Auberges de jeunesse et hôtels

Hospitalité en ligne

d'Lëtzebuerger Land du 07.04.2011

L’idée de faire une croix sur les auberges de jeunesse et les hôtels et de miser plutôt sur l’hospitalité d’inconnus ne date pas d’hier. Servas, un service voué à la mise en contact de personnes désireuses de recevoir des hôtes de passage et des voyageurs intéressés par leurs offres, a vu le jour en 1949 et a même été reconnu par les Nations Unies. Mais l’avènement du web a donné un fameux coup d’accélérateur à ce concept. Couchsurfing (www.couchsurfing.org), créé en 2004 par un consultant web américain, Casey Fenton, est aujourd’hui le plus en vogue de ces services.
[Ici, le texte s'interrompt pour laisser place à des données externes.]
(** C8, amended. Whenever the request binds (the operation is found and its
    parameters are read), [generate_script] returns source text for each of
    the four recognised names and fails with the unsupported-language error
    exactly for the other names; that error is never raised for a recognised
    name, and an unrecognised name always fails. A failing call writes no
    file: the generation loop stops at it with the disk as it was, whatever
    the file system does, and with an unrecognised name it writes nothing at
    all. *)
Theorem generate_script_language_dispatch :
  forall (spec : json) (ep : Endpoint) (lang : string),
    (forall pv r,
        bind_request spec ep pv = Ok r ->
        (In lang languages -> exists src, generate_script spec ep pv lang = Ok src)
        /\ (generate_script spec ep pv lang
            = Err (UnsupportedLanguage ("Unsupported language: " ++ lang))
            <-> ~ In lang languages))
    /\ (forall pv e,
          generate_script spec ep pv lang = Err e ->
          is_unsupported e = true -> ~ In lang languages)
    /\ (forall pv, ~ In lang languages -> is_ok (generate_script spec ep pv lang) = false)
    /\ (forall io_of pvs separate_files output_dir cwd rest log k e,
          Gui.key_of ep.(operationId) = Ok k ->
          generate_script spec ep (Gui.values_for pvs k) lang = Err e ->
          Gui.generate_loop io_of spec pvs lang separate_files output_dir cwd (ep :: rest) log
          = (log, Gui.Failed (Gui.py_str ep.(operationId)) e))
    /\ (forall io_of pvs separate_files output_dir cwd eps log,
          ~ In lang languages ->
          fst (Gui.on_generate_script io_of spec pvs lang separate_files output_dir cwd
                 eps log)
          = log).
Proof.
  intros spec ep lang.
  assert (Hfail : forall ep' pv, ~ In lang languages ->
                            is_ok (generate_script spec ep' pv lang) = false).
  { intros ep' pv Hnot. destruct (bind_request spec ep' pv) as [r | e] eqn:Hb.
    - now rewrite (proj2 (generate_script_dispatch _ _ _ lang _ Hb) Hnot).
    - unfold generate_script. now rewrite Hb. }
  split; [| split; [| split; [| split]]].
  - intros pv r Hb. destruct (generate_script_dispatch _ _ _ lang _ Hb) as [Hin Hout].
    split.
    + intros H. eexists. now apply Hin.
    + split.
      * intros Herr Hmem. rewrite (Hin Hmem) in Herr. discriminate Herr.
      * exact Hout.
  - intros pv e Herr Hun Hmem.
    destruct (bind_request spec ep pv) as [r | e'] eqn:Hb.
    + rewrite (proj1 (generate_script_dispatch _ _ _ lang _ Hb) Hmem) in Herr.
      discriminate Herr.
    + unfold generate_script in Herr. rewrite Hb in Herr. simpl in Herr.
      injection Herr as <-.
      rewrite (bind_request_no_unsupported spec ep pv e' Hb) in Hun. discriminate Hun.
  - intros pv. apply Hfail.
  - intros io_of pvs sep out cwd rest log k e Hid Herr.
    cbn [Gui.generate_loop]. now rewrite Hid, Herr.
  - intros io_of pvs sep out cwd eps log Hnot. destruct eps as [| ep' rest].
    + reflexivity.
    + unfold Gui.on_generate_script.
      destruct (sep && String.eqb out ""); [reflexivity |]. cbn [Gui.generate_loop].
      destruct (Gui.key_of (operationId ep')) as [k |]; [| reflexivity].
      specialize (Hfail ep' (Gui.values_for pvs k) Hnot).
      destruct (generate_script spec ep' (Gui.values_for pvs k) lang);
        [discriminate Hfail | reflexivity].
Qed.
(* ===== verification/_CoqProject ===== *)
-Q . S2P
Prelude.v
Errors.v
Partial.v
Lists.v
Tags.v
Text.v
Workspace.v
Rendering.v
Readers.v
Columns.v
Nodes.v
Samples.v
Properties.v
Hashes.v
Classes.v
Generic.v
Swrl.v
Safety.v
Graphs.v
Search.v
Cycles.v
Structure.v
Reach.v
Validated.v
Scopes.v
Anonymous.v
Sort.v
Stats.v
Rules.v
Table.v
Planning.v
Plans.v
Populate.v
Provenance.v
Roles.v
Emission.v
Overlay.v
Preparation.v
LocalIndex.v
Scoped.v
Tail.v
LocalRules.v
Preflight.v
Cursor.v
Emit.v
Exact.v
Products.v
Phases.v
Refine.v
Prepared.v
Budget.v
Encode.v
Merge.v
Join.v
Composite.v
Assembly.v
Segment.v
Retained.v
Objects.v
Topology.v
Leaves.v
Manifests.v
Constructor.v
Paths.v
Session.v
Protocol.v
Served.v
Terms.v
Lengths.v
Ordering.v
Groups.v
Kway.v
Returning.v
Merging.v
Positions.v
Joining.v
Assembled.v
Pairwise.v
Segmented.v
Engine.v
(* ===== verification/Partial.v ===== *)
(** * Partial correctness, and functions that spend a resource

    What the value of a computation satisfies when there is one, whatever the
    cancellation flag does: [ensures] for plain results, [post] for
    computations that poll the flag.

    Where the code threads an account through its calls ([&mut CanonicalBudget],
    [&mut LocalOverlayWorkspace]) next to the flag, a function is a [Spend]: it
    returns the account with its result.  After an error no caller of the code
    reads the account. *)

From S2P Require Import Prelude Errors.
Local Open Scope list_scope.
Local Open Scope N_scope.

Definition ensures {A} (Q : A -> Prop) (o : outcome A) : Prop := forall a, o = Ok a -> Q a.
Definition post {A} (Q : A -> Prop) (m : Cx A) : Prop := forall obs k, ensures Q (fst (m obs k)).

Section rules.
Context {A B : Type}.

Lemma ensures_Ok (Q : A -> Prop) a : Q a -> ensures Q (Ok a).
Proof using Type. by intros HQ ? [= <-]. Qed.
Lemma ensures_Err (Q : A -> Prop) e : ensures Q (Err e).
Proof using Type. done. Qed.
Lemma ensures_trivial (o : outcome A) : ensures (fun _ => True) o.
Proof using Type. done. Qed.

Lemma ensures_bind (R : A -> Prop) (Q : B -> Prop) o f :
  ensures R o -> (forall a, R a -> ensures Q (f a)) -> ensures Q (mbind f o).
Proof using Type. intros HR Hf b (a&Ha&Hb)%bind_Ok. eapply Hf; eauto. Qed.

Lemma ensures_mono (Q R : A -> Prop) o : (forall a, Q a -> R a) -> ensures Q o -> ensures R o.
Proof using Type. intros HQ Ho a Ha. by apply HQ, Ho. Qed.
Lemma ensures_ok_or (Q : A -> Prop) o e : (forall a, o = Some a -> Q a) -> ensures Q (ok_or o e).
Proof using Type. intros HQ a. rewrite ok_or_Ok. apply HQ. Qed.
Lemma ensures_index (l : list A) i : ensures (fun a => get l i = Some a) (index l i).
Proof using Type. intros a. by rewrite index_Ok. Qed.

Lemma post_ret (Q : A -> Prop) a : Q a -> post Q (mret a).
Proof using Type. intros HQ obs k. by apply ensures_Ok. Qed.
Lemma post_lift (Q : A -> Prop) o : ensures Q o -> post Q (lift o).
Proof using Type. by intros HQ obs k. Qed.
Lemma post_trivial (m : Cx A) : post (fun _ => True) m.
Proof using Type. done. Qed.

Lemma post_bind (R : A -> Prop) (Q : B -> Prop) m f :
  post R m -> (forall a, R a -> post Q (f a)) -> post Q (mbind f m).
Proof using Type.
  intros HR Hf obs k. specialize (HR obs k). unfold mbind, Cx_bind.
  destruct (m obs k) as [[a|e| |] k']; try done. apply Hf. by apply HR.
Qed.

Lemma post_and (Q R : A -> Prop) m : post Q m -> post R m -> post (fun a => Q a /\ R a) m.
Proof using Type. intros HQ HR obs k a Ha. split; [by eapply HQ|by eapply HR]. Qed.
Lemma post_mono (Q R : A -> Prop) m : (forall a, Q a -> R a) -> post Q m -> post R m.
Proof using Type. intros HQ Hm obs k a Ha. by eapply HQ, Hm. Qed.
End rules.

(** A part whose result is of no matter. *)
Ltac skip_step := eapply post_bind; [apply post_trivial|intros ? _].

(** The computation that ran, as an equation. *)
Lemma post_run {A} (Q : A -> Prop) m a : post Q m -> run m = Ok a -> Q a.
Proof. intros Hm. apply Hm. Qed.
Lemma ensures_self {A} (o : outcome A) : ensures (fun a => o = Ok a) o.
Proof. by intros a. Qed.

(** The undisturbed run has the value of any run. *)
Lemma post_transparent {A} (m : Cx A) : Transparent m -> post (fun a => run m = Ok a) m.
Proof.
  intros Ht obs k a Ha. destruct (@transparent_obs _ m Ht obs k) as [E|E]; congruence.
Qed.

(** Loops: the invariant is indexed by the elements already visited. *)
Lemma post_foldM_ind {A S} (I : list A -> S -> Prop) (f : S -> A -> Cx S) s l :
  I [] s -> (forall done x rest s, l = done ++ x :: rest -> I done s -> post (I (done ++ [x])) (f s x)) ->
  post (I l) (foldM f s l).
Proof.
  intros H0 Hf.
  enough (G : forall rest done s, l = done ++ rest -> I done s -> post (I l) (foldM f s rest))
    by (by apply (G l [])).
  clear s H0. induction rest as [|x rest IH]; intros d s Hl Hs; cbn [foldM].
  - apply post_ret. by rewrite Hl, app_nil_r.
  - eapply post_bind; [by eapply Hf|]. intros s' Hs'.
    by apply (IH (d ++ [x])); [rewrite <- app_assoc|].
Qed.

Lemma post_foldM {A S} (I : S -> Prop) (f : S -> A -> Cx S) s l :
  I s -> (forall s x, x ∈ l -> I s -> post I (f s x)) -> post I (foldM f s l).
Proof.
  intros Hs Hf. apply (post_foldM_ind (fun _ => I)); [done|].
  intros d x rest s' -> Hs'. apply Hf; [set_solver|done].
Qed.

Lemma ensures_foldM {A S} (I : S -> Prop) (f : S -> A -> outcome S) s l :
  I s -> (forall s x, I s -> ensures I (f s x)) -> ensures I (foldM f s l).
Proof.
  intros Hs Hf. revert s Hs. induction l as [|x l IH]; intros s Hs; cbn [foldM]; [by apply ensures_Ok|].
  eapply ensures_bind; [by apply Hf|]. exact IH.
Qed.

(** The rules, by the structure of the computation; what is left are the
    claims about returned values. *)
Ltac step_post :=
  repeat (cbn beta iota zeta; first
    [ match goal with |- forall _, _ => intro | |- True -> _ => intros _ end
    | assumption
    | apply ensures_Err
    | apply ensures_Ok
    | apply post_ret
    | apply post_lift
    | match goal with
      | |- ensures _ (if ?b then _ else _) => destruct b
      | |- ensures _ (match ?x with _ => _ end) => destruct x
      | |- ensures _ (match ?x with _ => _ end _) => destruct x
      | |- post _ (if ?b then _ else _) => destruct b
      | |- post _ (match ?x with _ => _ end) => destruct x
      | |- post _ (match ?x with _ => _ end _) => destruct x
      end ]).

(** The same, where nothing is known of the intermediate values. *)
Ltac skip_post := repeat progress (step_post; try (eapply post_bind; [apply post_trivial|])).

Definition Spend (S A : Type) : Type := S -> Cx (A * S).

#[export] Instance Spend_ret S : MRet (Spend S) := fun A a resource => mret (a, resource).
#[export] Instance Spend_bind S : MBind (Spend S) := fun A B f m resource =>
  '(a, resource) ← m resource; f a resource.

(** A call that does not take the account. *)
Definition spared {S A} (m : outcome A) : Spend S A := fun resource => a ← !m; mret (a, resource).
Notation "⇑ m" := (spared m) (at level 15, right associativity) : kernel_scope.

(** A call that reads the flag only. *)
Definition uncharged {S A} (m : Cx A) : Spend S A := fun resource => a ← m; mret (a, resource).

(** A method of the account that does not read the flag. *)
Definition charge {S} (f : S -> outcome S) : Spend S unit :=
  fun resource => resource ← !f resource; mret (tt, resource).

(** ** What such a function returns *)

Definition yields {S A} (Q : A -> Prop) (m : Spend S A) : Prop :=
  forall resource, post (fun result => Q result.1) (m resource).

Section yields.
Context {S A B : Type}.

Lemma yields_ret (Q : A -> Prop) a : Q a -> yields (S:=S) Q (mret a).
Proof using Type. intros HQ budget. by apply post_ret. Qed.
Lemma yields_spared (Q : A -> Prop) o : ensures Q o -> yields (S:=S) Q (⇑o).
Proof using Type.
  intros HQ budget. eapply post_bind; [by apply post_lift|]. intros a Ha. by apply post_ret.
Qed.
Lemma yields_trivial (m : Spend S A) : yields (fun _ => True) m.
Proof using Type. done. Qed.
Lemma yields_mono (Q R : A -> Prop) (m : Spend S A) : (forall a, Q a -> R a) -> yields Q m -> yields R m.
Proof using Type. intros HQ Hm budget. eapply post_mono, Hm. naive_solver. Qed.
Lemma yields_bind (R : A -> Prop) (Q : B -> Prop) (m : Spend S A) f :
  yields R m -> (forall a, R a -> yields (S:=S) Q (f a)) -> yields Q (mbind f m).
Proof using Type.
  intros HR Hf budget. eapply post_bind; [apply HR|]. intros [a budget'] Ha. by apply Hf.
Qed.
Lemma yields_then (Q : B -> Prop) (m : Spend S A) f : (forall a, yields (S:=S) Q (f a)) -> yields Q (mbind f m).
Proof using Type. intros Hf. eapply yields_bind; [apply yields_trivial|]. auto. Qed.
Lemma yields_error (Q : A -> Prop) e : yields (S:=S) Q (⇑Err e).
Proof using Type. by apply yields_spared. Qed.
End yields.

(** The same, keeping the equation of a call that does not spend. *)
Lemma yields_read {S A B} (Q : B -> Prop) (o : outcome A) f :
  (forall a, o = Ok a -> yields (S:=S) Q (f a)) -> yields Q (a ← ⇑o; f a).
Proof. intros Hf. eapply yields_bind; [apply yields_spared, ensures_self|]. auto. Qed.

Lemma yields_foldM_ind {R A S} (I : list A -> S -> Prop) (f : S -> A -> Spend R S) s l :
  I [] s -> (forall done x rest s, l = done ++ x :: rest -> I done s -> yields (I (done ++ [x])) (f s x)) ->
  yields (I l) (foldM f s l).
Proof.
  intros H0 Hf.
  enough (G : forall rest done s, l = done ++ rest -> I done s -> yields (I l) (foldM f s rest))
    by (by apply (G l [])).
  clear s H0. induction rest as [|x rest IH]; intros d s Hl Hs; cbn [foldM].
  - apply yields_ret. by rewrite Hl, app_nil_r.
  - eapply yields_bind; [by eapply Hf|]. intros s' Hs'.
    by apply (IH (d ++ [x])); [rewrite <- app_assoc|].
Qed.

Lemma yields_foldM {R A S} (I : S -> Prop) (f : S -> A -> Spend R S) s l :
  I s -> (forall s x, x ∈ l -> I s -> yields I (f s x)) -> yields I (foldM f s l).
Proof.
  intros Hs Hf. apply (yields_foldM_ind (fun _ => I)); [done|].
  intros d x rest s' -> Hs'. apply Hf; [set_solver|done].
Qed.

(** A run that succeeded. *)
Lemma yields_ok {S A} (Q : A -> Prop) (m : Spend S A) budget obs k a budget' :
  yields Q m -> fst (m budget obs k) = Ok (a, budget') -> Q a.
Proof. intros Hm E. by apply (Hm budget obs k) in E. Qed.

(** A call that reads the flag only. *)
Lemma yields_uncharged {S A} (Q : A -> Prop) (m : Cx A) : post Q m -> yields (S:=S) Q (uncharged m).
Proof. intros Hm resource. eapply post_bind; [exact Hm|]. intros a Ha. by apply post_ret. Qed.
Alors qu’il séjournait pour quelques jours à Reykyavik après avoir acheté un vol bon marché, Fenton n’avait pas trop envie d’aller moisir dans un hôtel de la ville et a eu l’idée de « spammer » une centaine d’étudiants islandais, leur demandant s’ils n’avaient pas envie de recevoir un touriste américain chez eux et de lui faire visiter leur ville.

À son retour aux États-Unis, ni une ni deux, Fenton créa un site consacré aux séjours chez l’habitant et à la passion des voyages. Aujourd’hui, Couchsurfing compte 2,67 millions de membres, dont un bon million actifs, et affiche fièrement ses impressionnantes statistiques sur sa page d’accueil : plus de trois millions d’accueils réussis, autant d’amitiés créées, un total de cinq millions d’ « expériences positives », 246 pays et près de 80 000 villes représentés.

Les beaux discours sur l’hospitalité, le respect et la tolérance égrenés sur un site n’étant en rien une garantie contre les mauvaises expériences lorsqu’on répond à une petite annonce sur Couchsurfing, le site a mis en place un système de notation comparable à celui qui existe pour les acheteurs et les vendeurs sur E-Bay, qui permet d’identifier ceux qui ne jouent pas le jeu. Ce système ne met pas à l’abri des mauvaises surprises, comme le reconnaît Sarah, une étudiante qui a décidé de mettre le canapé de son appartement berlinois à disposition d’utilisateurs de Couchsurfing. « C’est un peu une loterie », dit-elle. Mais, après avoir reçu par deux fois des voyageurs, l’un israélien, l’autre un groupe de trois étudiants russes et ukrainien, elle est plutôt satisfaite. Au-delà des rencontres avec les personnes qu’elle a hébergées, ce dont elle se félicite le plus, ce sont les personnes qu’elle a rencontrées lorsque son hôte israélien a organisé un dîner consacré à la nourriture du Proche-Orient : cela lui a permis de se faire dans sa ville d’adoption un cercle d’amis très apprécié.

À titre de précaution, Couchsurfing recommande aussi aux utilisateurs du service de toujours réserver un hôtel le premier soir, afin d’avoir une position de repli si l’affaire tourne mal pour une raison ou une autre. L’invitant et l’invité sont censés s’entendre par avance sur la durée du séjour, quelques jours en général. Rien n’oblige les participants à indiquer leur vrai nom ou leur adresse.

À lire les témoignages sur couchsurfing.org, c’est en tout cas l’enthousiasme qui l’emporte. Il arrive assez souvent qu’une expérience positive débouche sur une visite en retour. Dans les explications sur la mission que se donne le site, c’est un véritable projet sociétal qui est proposé : « Si nous sommes suffisamment nombreux à vivre ce type d’expérience, nous commencerons peut-être à voir un monde dans lequel les gens se sentiront plus liés les uns aux autres, malgré leurs différences. Ces liens nous permettent de comprendre la diversité et de construire une communauté globale en quête d’harmonie quand, inévitablement, des conflits surviennent ». En occupant le canapé et en partageant le petit-déjeuner d’un étranger plein de bonne volonté pendant quelques jours, et inversement en recevant un étranger ouvert sur le monde, les utilisateurs de Couchsurfing font de fait naître une forme d’hospitalité à haute teneur d’utopie.